I tried the best I could to get Donovan to do things differently around the house. Every time he would do something wrong I would pull him aside and talk to him about how to do something, as opposed to yelling at him constantly like my sister. I sat there and taught him how to say certain things instead of having to whine for something. He actually is a great kid. He just needs to be talked to, not yelled at. As long as my sis is living with us, I will try my best at trying to teach Donovan a lot of things. I am not there to change him, rather, I am there to better him. He will be 3 in November and a lot of what he does is a lot different compared to a lot of kids his age.

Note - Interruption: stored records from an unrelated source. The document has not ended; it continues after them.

(* ===== verification/FmtFp.v ===== *)
(** Floating-point printing: src/lib/racccoon-libc/src/fmt_fp.inc, the %e, %f, %g
    and %a conversions.

    Like [vformat] it runs over an emitter.  [big], the array of base-10^9
    digits, is a map from indices, in which an element that was not written is
    missing: reading one, or storing outside the array, is a [Fault]; the
    pointers into it are indices.  A conversion of a long double to an integer
    type that cannot hold it is a [Fault] too.  [fp_text] is the text the
    conversion writes: what [Printf] takes as its parameter. *)
From S2P Require Import Prelude CMonad CMemory CBuffer Ctype CStdlib Ieee Printf.

Definition BIG : Z := 1842.     (* (LDBL_MANT_DIG+28)/29 + 1 + (LDBL_MAX_EXP+LDBL_MANT_DIG+28+8)/9 *)
Definition B1B : Z := 1000000000.
Definition digits9 : Type := gmap Z Z.
Definition prefixes : bytes := str "-0X+0X 0X-0x+0x 0x".
Definition xdigits : bytes := str "0123456789ABCDEF".

(** A conversion to an integer: towards zero *)
Definition ld_trunc (y : ld) : option Z :=
  match y with
  | S754_zero _ => Some 0
  | S754_finite s m e =>
      let n := if 0 <=? e then Zpos m * 2 ^ e else Zpos m / 2 ^ (- e) in Some (if s then - n else n)
  | _ => None
  end.
(** [frexpl]: a fraction in [1/2, 1) and the exponent *)
Definition frexpl (y : ld) : ld * Z :=
  match y with S754_finite _ _ _ => SFfrexp LDBL_MANT_DIG LDBL_MAX_EXP y | _ => (y, 0) end.
Definition ld_ne (x y : ld) : bool := negb (SFeqb x y).
Definition ld_two : ld := ld_dyadic 1 1.

Section fmt.
Context {S : Type} (emit : bytes → M S unit).

Definition to_int (y : ld) : M S Z :=
  n <- of_option (ld_trunc y) ;; int_ok n.
Definition to_uint32 (y : ld) : M S Z :=
  n <- of_option (ld_trunc y) ;; if (0 <=? n) && (n <? 4294967296) then ret n else fault.
Definition brd (x : digits9) (i : Z) : M S Z := of_option (x !! i).
Definition bwr (x : digits9) (i v : Z) : M S digits9 :=
  if (0 <=? i) && (i <? BIG) then ret (<[i := v]> x) else fault.
(** A text that has to fit into an array of [cap] characters *)
Definition fit (cap : Z) (s : bytes) : M S bytes := if zlen s <=? cap then ret s else fault.
Definition zeros_to (n : Z) (s : bytes) : bytes := replicate (Z.to_nat (n - zlen s)) 48 ++ s.
Definition lower (t : Z) : Z := Z.lor t 32.
Definition case_of (t : Z) : Z := Z.land t 32.

(** The magnitude, where its prefix starts in [prefixes], the length of the sign;
    [neg] is [signbit(y)], which a NaN has too *)
Definition fp_sign (neg : bool) (y : ld) (fl : Z) : ld * Z * Z :=
  if neg then (SFopp y, 0, 1)
  else if has_flag fl MARK_POS then (y, 3, 1)
  else if has_flag fl PAD_POS then (y, 6, 1)
  else (y, 1, 0).

Definition is_finite (y : ld) : bool := match y with S754_zero _ | S754_finite _ _ _ => true | _ => false end.

(** Infinities and NaNs *)
Definition fp_special (y : ld) (w fl t pi pl : Z) : M S Z :=
  let s := if SFeqb y y then if negb (case_of t =? 0) then str "inf" else str "INF"
           else if negb (case_of t =? 0) then str "nan" else str "NAN" in
  fp_pad emit 32 w (3 + pl) (Z.land fl (Z.lnot ZERO_PAD)) ;;
  emit (sliceZ pi pl prefixes) ;;
  emit s ;;
  fp_pad emit 32 w (3 + pl) (Z.lxor fl LEFT_ADJ) ;;
  ret (Z.max w (3 + pl)).

(** ** %a *)

(** Rounding to [p] digits, by adding and subtracting *)
Definition hex_to_prec (y : ld) (p pi : Z) : M S ld :=
  let re := if (p <? 0) || (LDBL_MANT_DIG / 4 - 1 <=? p) then 0 else LDBL_MANT_DIG / 4 - 1 - p in
  if re =? 0 then ret y
  else
    round <- loop (λ '(re, round),
      if re =? 0 then ret (Break round) else ret (Continue (re - 1, ld_mul round (ld_of_int 16))))
      (re, ld_mul (ld_of_int 8) (ld_of_int (Z.shiftl 1 (LDBL_MANT_DIG mod 4)))) ;;
    c <- of_option (idx prefixes pi) ;;
    if c =? 45 then ret (SFopp (ld_add (ld_sub (SFopp y) round) round))
    else ret (ld_sub (ld_add y round) round).

(** The exponent behind [c]: [pad] digits at least *)
Definition exp_chars (e2 c pad : Z) : M S bytes :=
  estr <- fp_fmt_u (Z.abs e2) [] ;;
  fit 12 (u8 c :: (if e2 <? 0 then 45 else 43) :: zeros_to pad estr).

(** [do { ... } while (y);]: the digits *)
Definition hex_chars (y : ld) (p fl t : Z) : M S bytes :=
  loop (λ '(y, s),
    x <- to_int y ;;
    c <- of_option (idx xdigits x) ;;
    s <- push 37 s (Z.lor c (case_of t)) ;;
    let y := ld_mul (ld_of_int 16) (ld_sub y (ld_of_int x)) in
    s <- (if (zlen s =? 1) && (negb (ld_zero y) || (0 <? p) || has_flag fl ALT_FORM) then push 37 s 46 else ret s) ;;
    if negb (ld_zero y) then ret (Continue (y, s)) else ret (Break s)) (y, []).

Definition fp_hex (y : ld) (e2 w p fl t pi pl : Z) : M S Z :=
  let pi := if negb (case_of t =? 0) then pi + 9 else pi in
  let pl := pl + 2 in
  y <- hex_to_prec y p pi ;;
  estr <- exp_chars e2 (t + 15) 1 ;;
  buf <- hex_chars y p fl t ;;
  if INT_MAX - 2 - zlen estr - pl <? p then ret (-1)
  else
    let l := if negb (p =? 0) && (zlen buf - 2 <? p) then p + 2 + zlen estr else zlen buf + zlen estr in
    fp_pad emit 32 w (pl + l) fl ;;
    emit (sliceZ pi pl prefixes) ;;
    fp_pad emit 48 w (pl + l) (Z.lxor fl ZERO_PAD) ;;
    emit buf ;;
    fp_pad emit 48 (l - zlen estr - zlen buf) 0 0 ;;
    emit estr ;;
    fp_pad emit 32 w (pl + l) (Z.lxor fl LEFT_ADJ) ;;
    ret (Z.max w (pl + l)).

(** ** The decimal expansion: [x], [a], [z] *)

(** [do { *z = y; y = 1000000000*(y-*z++); } while (y);] *)
Definition expand (y : ld) (z : Z) : M S (digits9 * Z) :=
  loop (λ '(y, x, z),
    v <- to_uint32 y ;;
    x <- bwr x z v ;;
    let y := ld_mul (ld_of_int B1B) (ld_sub y (ld_of_int v)) in
    if negb (ld_zero y) then ret (Continue (y, x, z + 1)) else ret (Break (x, z + 1))) (y, ∅, z).

(** [while (z>a && !z[-1]) z--;] *)
Definition trim (x : digits9) (a z : Z) : M S Z :=
  loop (λ z,
    if a <? z then v <- brd x (z - 1) ;; if v =? 0 then ret (Continue (z - 1)) else ret (Break z)
    else ret (Break z)) z.

(** Times [2^e2] *)
Definition scale_up (x : digits9) (a z e2 : Z) : M S (digits9 * Z * Z) :=
  loop (λ '(x, a, z, e2),
    if 0 <? e2 then
      let sh := Z.min 29 e2 in
      let* (x, carry) := loop (λ '(d, x, carry),
        if a <=? d then
          v <- brd x d ;;
          let n := Z.shiftl v sh + carry in
          x <- bwr x d (n mod B1B) ;; ret (Continue (d - 1, x, u32 (n / B1B)))
        else ret (Break (x, carry))) (z - 1, x, 0) in
      let* (x, a) := if negb (carry =? 0) then x <- bwr x (a - 1) carry ;; ret (x, a - 1) else ret (x, a) in
      z <- trim x a z ;;
      ret (Continue (x, a, z, e2 - sh))
    else ret (Break (x, a, z))) (x, a, z, e2).

(** Divided by [2^-e2]; digits past the requested precision are dropped. *)
Definition scale_down (x : digits9) (a z r e2 p t : Z) : M S (digits9 * Z * Z) :=
  loop (λ '(x, a, z, e2),
    if e2 <? 0 then
      let sh := Z.min 9 (- e2) in
      let need := 1 + u32 (p + LDBL_MANT_DIG / 3 + 8) / 9 in
      let* (x, carry) := loop (λ '(d, x, carry),
        if d <? z then
          v <- brd x d ;;
          x <- bwr x d (u32 (Z.shiftr v sh + carry)) ;;
          ret (Continue (d + 1, x, u32 (Z.shiftr B1B sh * Z.land v (Z.shiftl 1 sh - 1))))
        else ret (Break (x, carry))) (a, x, 0) in
      v <- brd x a ;;
      let a := if v =? 0 then a + 1 else a in
      let* (x, z) := if negb (carry =? 0) then x <- bwr x z carry ;; ret (x, z + 1) else ret (x, z) in
      let b := if lower t =? 102 then r else a in
      ret (Continue (x, a, if need <? z - b then b + need else z, e2 + sh))
    else ret (Break (x, a, z))) (x, a, z, e2).

(** The decimal exponent: [for (i=10, e=9*(r-a); *a>=i; i*=10, e++);] *)
Definition dec_expo (x : digits9) (a r : Z) : M S Z :=
  v <- brd x a ;;
  loop (λ '(i, e), if i <=? v then i <- int_ok (i * 10) ;; ret (Continue (i, e + 1)) else ret (Break e)) (10, 9 * (r - a)).

(** ** Rounding: [x], [a], [z], [e] *)

(** [while ( *d > 999999999) { *d--=0; if (d<a) *--a=0; ( *d)++; }] *)
Definition carry_up (x : digits9) (a d : Z) : M S (digits9 * Z) :=
  loop (λ '(x, a, d),
    v <- brd x d ;;
    if 999999999 <? v then
      x <- bwr x d 0 ;;
      let d := d - 1 in
      let* (x, a) := if d <? a then x <- bwr x (a - 1) 0 ;; ret (x, a - 1) else ret (x, a) in
      v <- brd x d ;;
      x <- bwr x d (u32 (v + 1)) ;;
      ret (Continue (x, a, d))
    else ret (Break (x, a))) (x, a, d).

(** Is the part [x], of a unit [i], behind [d] rounded up? *)
Definition rounds_up (v x i : Z) (odd_before last neg : bool) : bool :=
  let round := ld_dyadic 1 LDBL_MANT_DIG in                     (* 2/LDBL_EPSILON *)
  let round := if odd_before then ld_add round (ld_of_int 2) else round in
  let small := if x <? i / 2 then ld_dyadic 1 (-1) else if (x =? i / 2) && last then ld_of_int 1 else ld_dyadic 3 (-1) in
  let '(round, small) := if neg then (SFopp round, SFopp small) else (round, small) in
  ld_ne (ld_add round small) round.

Definition round_at (x : digits9) (a z r e j pi pl : Z) : M S (digits9 * Z * Z * Z) :=
  let d := r + 1 + (Z.quot (j + 9 * LDBL_MAX_EXP) 9 - LDBL_MAX_EXP) in
  let j := Z.rem (j + 9 * LDBL_MAX_EXP) 9 in
  i <- loop (λ '(i, j), if j <? 9 then ret (Continue (i * 10, j + 1)) else ret (Break i)) (10, j + 1) ;;
  v <- brd x d ;;
  let rest := v mod i in
  let* (x, a, e) :=
    (if negb (rest =? 0) || negb (d + 1 =? z) then
       odd <- (if negb (Z.land (v / i) 1 =? 0) then ret true
               else if (i =? B1B) && (a <? d) then u <- brd x (d - 1) ;; ret (negb (Z.land u 1 =? 0))
               else ret false) ;;
       c <- of_option (idx prefixes pi) ;;
       let neg := negb (pl =? 0) && (c =? 45) in
       x <- bwr x d (v - rest) ;;
       if rounds_up v rest i odd (d + 1 =? z) neg then
         x <- bwr x d (u32 (v - rest + i)) ;;
         let* (x, a) := carry_up x a d in
         e <- dec_expo x a r ;; ret (x, a, e)
       else ret (x, a, e)
     else ret (x, a, e)) in
  ret (x, a, if d + 1 <? z then d + 1 else z, e).

(** ** %g: the conversion and the precision *)
Definition fp_general (x : digits9) (a z r e p fl t : Z) : M S (Z * Z) :=
  let p := if p =? 0 then 1 else p in
  let '(t, p) := if (e <? p) && (-4 <=? e) then (t - 1, p - (e + 1)) else (t - 2, p - 1) in
  if has_flag fl ALT_FORM then ret (t, p)
  else
    v <- (if a <? z then brd x (z - 1) else ret 0) ;;
    j <- (if negb (v =? 0)
          then loop (λ '(i, j), if v mod i =? 0 then i <- int_ok (i * 10) ;; ret (Continue (i, j + 1)) else ret (Break j)) (10, 0)
          else ret 9) ;;
    if lower t =? 102 then ret (t, Z.min p (Z.max 0 (9 * (z - r - 1) - j)))
    else ret (t, Z.min p (Z.max 0 (9 * (z - r - 1) + e - j))).

(** ** Output *)

Definition emit_fixed (x : digits9) (a z r p fl : Z) : M S unit :=
  let a := if r <? a then r else a in
  loop (λ d,
    if d <=? r then
      v <- brd x d ;; s <- fp_fmt_u v [] ;; s <- fit 9 s ;;
      emit (if negb (d =? a) then zeros_to 9 s else zeros_to 1 s) ;;
      ret (Continue (d + 1))
    else ret (Break tt)) a ;;
  (if negb (p =? 0) || has_flag fl ALT_FORM then emit [46] else ret tt) ;;
  p <- loop (λ '(d, p),
    if (d <? z) && (0 <? p) then
      v <- brd x d ;; s <- fp_fmt_u v [] ;; s <- fit 9 s ;;
      emit (takeZ (Z.min 9 p) (zeros_to 9 s)) ;;
      ret (Continue (d + 1, p - 9))
    else ret (Break p)) (r + 1, p) ;;
  fp_pad emit 48 (p + 9) 9 0.

Definition emit_exp (x : digits9) (a z p fl : Z) (estr : bytes) : M S unit :=
  let z := if z <=? a then a + 1 else z in
  p <- loop (λ '(d, p),
    if (d <? z) && (0 <=? p) then
      v <- brd x d ;; s <- fp_fmt_u v [] ;; s <- fit 9 s ;;
      let s := zeros_to 1 s in
      s <- (if negb (d =? a) then ret (zeros_to 9 s)
            else
              emit (takeZ 1 s) ;;
              (if (0 <? p) || has_flag fl ALT_FORM then emit [46] else ret tt) ;;
              ret (dropZ 1 s)) ;;
      emit (takeZ (Z.min (zlen s) p) s) ;;
      ret (Continue (d + 1, p - zlen s))
    else ret (Break p)) (a, p) ;;
  fp_pad emit 48 (p + 18) 18 0 ;;
  emit estr.

Definition fp_dec (y : ld) (e2 w p fl t pi pl : Z) : M S Z :=
  let p := if p <? 0 then 6 else p in
  let '(y, e2) := if negb (ld_zero y) then (ld_mul y (ld_dyadic 1 28), e2 - 28) else (y, e2) in
  let r := if e2 <? 0 then 0 else BIG - LDBL_MANT_DIG - 1 in
  let* (x, z) := expand y r in
  let* (x, a, z) := scale_up x r z e2 in
  let* (x, a, z) := scale_down x a z r e2 p t in
  e <- (if a <? z then dec_expo x a r else ret 0) ;;
  let j := p - (if negb (lower t =? 102) then e else 0) - (if (lower t =? 103) && negb (p =? 0) then 1 else 0) in
  let* (x, a, z, e) := if j <? 9 * (z - r - 1) then round_at x a z r e j pi pl else ret (x, a, z, e) in
  z <- trim x a z ;;
  let* (t, p) := if lower t =? 103 then fp_general x a z r e p fl t else ret (t, p) in
  let point := if negb (p =? 0) || has_flag fl ALT_FORM then 1 else 0 in
  if INT_MAX - 1 - point <? p then ret (-1)
  else
    let l := 1 + p + point in
    let* (l, estr) :=
      (if lower t =? 102 then
         if INT_MAX - l <? e then ret (None, []) else ret (Some (if 0 <? e then l + e else l), [])
       else
         estr <- exp_chars e t 2 ;;
         if INT_MAX - l <? zlen estr then ret (None, []) else ret (Some (l + zlen estr), estr)) in
    match l with
    | None => ret (-1)
    | Some l =>
        if INT_MAX - pl <? l then ret (-1)
        else
          fp_pad emit 32 w (pl + l) fl ;;
          emit (sliceZ pi pl prefixes) ;;
          fp_pad emit 48 w (pl + l) (Z.lxor fl ZERO_PAD) ;;
          (if lower t =? 102 then emit_fixed x a z r p fl else emit_exp x a z p fl estr) ;;
          fp_pad emit 32 w (pl + l) (Z.lxor fl LEFT_ADJ) ;;
          ret (Z.max w (pl + l))
    end.

Definition fmt_fp (neg : bool) (y : ld) (w p fl t : Z) : M S Z :=
  let '(y, pi, pl) := fp_sign neg y fl in
  if negb (is_finite y) then fp_special y w fl t pi pl
  else
    let '(y, e2) := frexpl y in
    let y := ld_mul y ld_two in
    let e2 := if negb (ld_zero y) then e2 - 1 else e2 in
    if lower t =? 97 then fp_hex y e2 w p fl t pi pl else fp_dec y e2 w p fl t pi pl.
End fmt.

(** The argument of a conversion, as a long double *)
Definition slot_value (v : va_slot) : ld :=
  match v with
  | VDouble b => to_ldouble (of_bits DBL_MANT_DIG DBL_MAX_EXP b)
  | VLongDouble b => of_bits LDBL_MANT_DIG LDBL_MAX_EXP b
  | _ => S754_nan
  end.
(** Its sign bit: the conversion from double to long double keeps it, of a NaN
    too *)
Definition slot_sign (v : va_slot) : bool :=
  match v with VDouble b => Z.testbit b 63 | VLongDouble b => Z.testbit b 127 | _ => false end.
(** The text of a conversion *)
Definition fp_text (v : va_slot) (w p fl t : Z) : bytes :=
  match fmt_fp (λ s, modify (λ text : bytes, text ++ s)) (slot_sign v) (slot_value v) w p fl t [] with
  | Ret _ text => text
  | _ => []
  end.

Today is the day that they are gonna do it. My sister and brother in law are basically done battling so now they are going to get the divorce final. The thing is that they are such young children. The way that they are doing it is filing for irreconcilable differences. They are going to draw up the appropriate paperwork. "Hey, it's only $20", my sister says! My fuckin god. She says it will be a clean break. In all honesty, with the bullshit that my brother in law has pulled I don't know if it will be as easy as she thinks it will be. My bro in law tried soo hard, he has basically has given up with trying to hold onto something that he didn't really have anymore, which was my sister. My sister is in the mindset that she is through. She has basically given up way before my bro in law has. It tears me up that it has come to this. I just wish that she would of tried harder. How could you have stuck with someone for 3 yrs and honestly be able to sit there and say that you never loved them? That basically means you wasted that many years of your life lying to yourself. All of this has been unfortunate. he person that is really getting affected here is my poor little nephew. It's a damn shame, all because his parents were too young when they had him and that they have also been very selfish, now they just wanna throw everything that they built together away, like none of it meant anything. One fact remains from all of that, they have their son. That right there should of been the source of inspiration to work hard at making it work. Somehow I wish that this didn't have to resolve to this. It depresses me thoroughly. I just wish that it didn't have to be like this.